From their summary, Amazon’s solution to this was to change their system to enforce a minimal number of these server instances and to scale them down more gradually when they are to be taken offline. This was the right thing for them to do and indicates that they have the systems in place to deliver automated desired state configuration, even if the particular constraint that they accidentally broke wasn’t enforced by this system originally. Better yet, if they can make the system self-healing and have it create and configure new instances to replace those being taken out of production for debugging purposes.
Design and test for failure
The blame for any commercial damage caused by the outage cannot be placed entirely at Amazon’s door as the issue only occurred in one datacenter, Northern Virginia (or US-EAST-1).
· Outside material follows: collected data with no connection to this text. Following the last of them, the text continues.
Lemma insert_split fuel m b q x k c n f p y key v : x <> y ->
  wf m (TShort (q ++ x :: k) c) -> wf m (TShort (q ++ y :: key) (TValue v)) ->
  rep b (TShort (q ++ x :: k) c) (shortNode (q ++ x :: k) n f) ->
  prefixLen (q ++ y :: key) (q ++ x :: k) = length q ->
  inserted m b (TShort (q ++ x :: k) c) (q ++ y :: key) v
    (Trie.insert db tr (S (S fuel)) (shortNode (q ++ x :: k) n f) p (q ++ y :: key) (valueNode v)).
Proof.
  intros Hxy Hk Hkey Hrep Hp. inversion Hrep as [| |? ? ? ? ? _ Hn| |]; subst.
  destruct (split_short m q x k c y key v Hxy Hk Hkey) as [Hwf Hput].
  assert (exists m', m = (length q + S m')%nat) as (m'&->).
  { exists (m - length q - 1)%nat. inversion Hkey as [? ? ? _ Hl _| |]; subst.
    rewrite length_app in Hl. simpl in Hl. lia. }
  destruct (short_tail _ _ _ _ _ Hk) as (Hq&Hx&_), (short_tail _ _ _ _ _ Hkey) as (_&Hy&_).
  cbn [Trie.insert]. rewrite (proj2 (Z.eqb_neq _ _))
    by (rewrite zlen_app, zlen_cons; pose proof (zlen_nonneg q); pose proof (zlen_nonneg key); lia).
  rewrite Hp, bool_decide_eq_false_2 by (rewrite length_app; simpl; lia).
  rewrite !list_lookup_middle by done. simpl_decode.
  change (drop (S (length q)) (q ++ x :: k)) with (drop (S (length q)) (q ++ [x] ++ k)).
  change (drop (S (length q)) (q ++ y :: key)) with (drop (S (length q)) (q ++ [y] ++ key)).
  rewrite !(app_assoc q [_]), !drop_app_length' by (rewrite length_app; simpl; lia).
  rewrite !wrap_if. simpl_decode. rewrite zset_Some by (unfold zlen; rewrite length_replicate; lia).
  simpl_decode. rewrite zset_Some by (unfold zlen; rewrite length_insert, length_replicate; lia). simpl_decode.
  rewrite take_app_length. set (bn := fullNode _ _).
  assert (Hbr : forall b', rep b' (branch x (pre k c) y (pre key (TValue v))) bn).
  { intros b'. apply rep_branch; [done|done|by apply rep_pre|apply rep_pre; [|intros _]; constructor]. }
  exists true, (wrap q bn), (pre q (branch x (pre k c) y (pre key (TValue v)))).
  split_and!; [by destruct q|by apply rep_pre; [|intros _]| |done|done|done].
  left. split; [done|]. by inversion Hkey.
Qed.

Lemma zlen_key_ne key : hexkey key -> (zlen key =? 0) = false.
Proof.
  intros Hk. apply Z.eqb_neq. destruct key; [by apply hexkey_nil in Hk|].
  rewrite zlen_cons. pose proof (zlen_nonneg key). lia.
Qed.

(** Where a complete key leaves the key of a short node. *)
Lemma key_vs_short m key k c : wf m (TShort k c) -> hexkey key ->
  (exists r, key = k ++ r /\ prefixLen key k = length k) \/
  (exists q x k' y key', k = q ++ x :: k' /\ key = q ++ y :: key' /\ x <> y /\
     prefixLen key k = length q).
Proof.
  intros Hwf Hk. destruct (prefixLen_spec key k) as (q&key'&k'&->&->&Hl&Hne).
  destruct k' as [|x k'].
  - left. exists key'. by rewrite app_nil_r in *.
  - right. destruct key' as [|y key']; [|by exists q, x, k', y, key'; split_and!; auto].
    exfalso. rewrite app_nil_r in *. eapply nibbles_no_term, Hk.
    inversion Hwf as [? ? ? Hk' _ _|? ? ? ? _ Hk' _ _|]; subst.
    + by apply hexkey_app in Hk' as [? _].
    + by apply Forall_app in Hk' as [? _].
Qed.

Lemma insert_short_below m b k c n f r v d nn c' : wf m (TShort k c) ->
  rep b (TShort k c) (shortNode k n f) -> hexkey (k ++ r) -> (length (k ++ r) <= m)%nat ->
  rep false c' nn -> filled (m - length k) c' r -> (forall s, tget c' s = tput (tget c) r (Some v) s) ->
  (d = false -> c' = c) -> (forall ts, c = TFull ts -> exists ts', c' = TFull ts') ->
  inserted m b (TShort k c) (k ++ r) v
    (if negb d then Done (false, shortNode k n f) else Done (true, shortNode k nn (Trie.newFlag tr))).
Proof.
  intros Hwf Hrep Hk Hm Hnn Hfill Hput Hd Hfull.
  assert (Hget : forall s, tget (TShort k c') s = tput (tget (TShort k c)) (k ++ r) (Some v) s).
  { intros s. unfold tput. cbn [tget]. destruct (strip k s) as [s'|] eqn:E; simpl.
    - apply strip_Some in E as ->. rewrite Hput. unfold tput.
      destruct (decide (s' = r)) as [->|]; [by rewrite !bool_decide_eq_true_2|].
      rewrite !bool_decide_eq_false_2; [done| |done]. by intros ?%app_inv_head.
    - rewrite bool_decide_eq_false_2; [done|]. intros ->. by rewrite strip_app in E. }
  destruct d; simpl.
  - exists true, (shortNode k nn (Trie.newFlag tr)), (TShort k c').
    split_and!; [done|by constructor| |done|done|done]. left. split; [|done].
    destruct (at_pos_short m k c r Hwf Hk) as (m'&_&_&Hk0&_&[(ts&->&->)|[-> (v'&->)]]).
    + destruct (Hfull ts eq_refl) as (ts'&->). inversion Hwf as [|? ? ? ? _ Hnib ? ?|]; subst.
      destruct Hfill as [[Hc' _]|[_ ->]]; [|rewrite app_nil_r in Hk; by destruct (nibbles_no_term k)].
      replace (length k + m' - length k)%nat with m' in Hc' by lia. by apply (wf_ext _ m').
    + destruct Hfill as [[_ ?%hexkey_nil]|[(v2&->&Hv2) _]]; [done|]. inversion Hwf; subst. by constructor.
  - exists false, (shortNode k n f), (TShort k c). rewrite (Hd eq_refl) in Hget.
    split_and!; try done. by left.
Qed.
There are numerous strategies and tools that provide redundancy to protect against a large cloud outage, including cross-region replication of data to another AWS datacenter. So if customers were affected by the outage then it is because their disaster recovery plans were inadequate also.
Moving workloads to the public cloud do not mean that high availability and disaster recovery is outsourced alongside the infrastructure. Software should be designed so that there are no single points of failure, likewise, robustness to outages of various severity should be pro-actively tested.
One service famously hosted in the Northern Virginia data center is Netflix, who suffered no noticeable disruption during the outage whatsoever. This is because Netflix are world leaders in designing for failure and they actively test how their systems respond to outages with automation tools. Better yet, they’ve even open-sourced them, you can read about Netflix’s Simian Army here. Their flagship tool is called Chaos Monkey and its job is to randomly kill their production virtual machine and container instances to prove that their systems can recover from outages without customers noticing. It’s the software version of letting a raging ape run riot in your datacenter! The most appropriate tool in the Simian Army in the case of the S3 outage is Chaos Gorilla, which simulates an outage of an entire Amazon data center to test the sort of automated failover that protected Netflix when it happened for real.
Similarly, if Amazon had tested the failures of their index and placement subsystems proactively they might have been able to take some preemptive action and refactor to improve its recovery time. They may do this testing already, but in their summary, they say that these subsystems had not been restarted for several years and the work required to restart them safely surprised them. So it’s probably safe to assume that they don’t do this sort of testing for these particular subsystems.
Embrace the hard lessons
Amazon has gotten a hard time in some sections of the media for the outage, but no service in the world has a 100% service level agreement and it’s not like their competitors never have outages of their own, I can assure you they do! Bugs happen, people make mistakes and not everything that could have been done to mitigate the risks makes it to the top of the backlog.
Amazon will have performed a post-mortem internally and identified deliverables that will ultimately improve the service AWS customers receive in the long run and we’ve got to view that as a good thing. That’s how I think the software community need to view situations like this when we find ourselves in them. We should expect failure, design under the assumption that it will happen and when it does try to extract the maximum value from the situation by identifying weaknesses and vulnerabilities honestly, openly and without blame.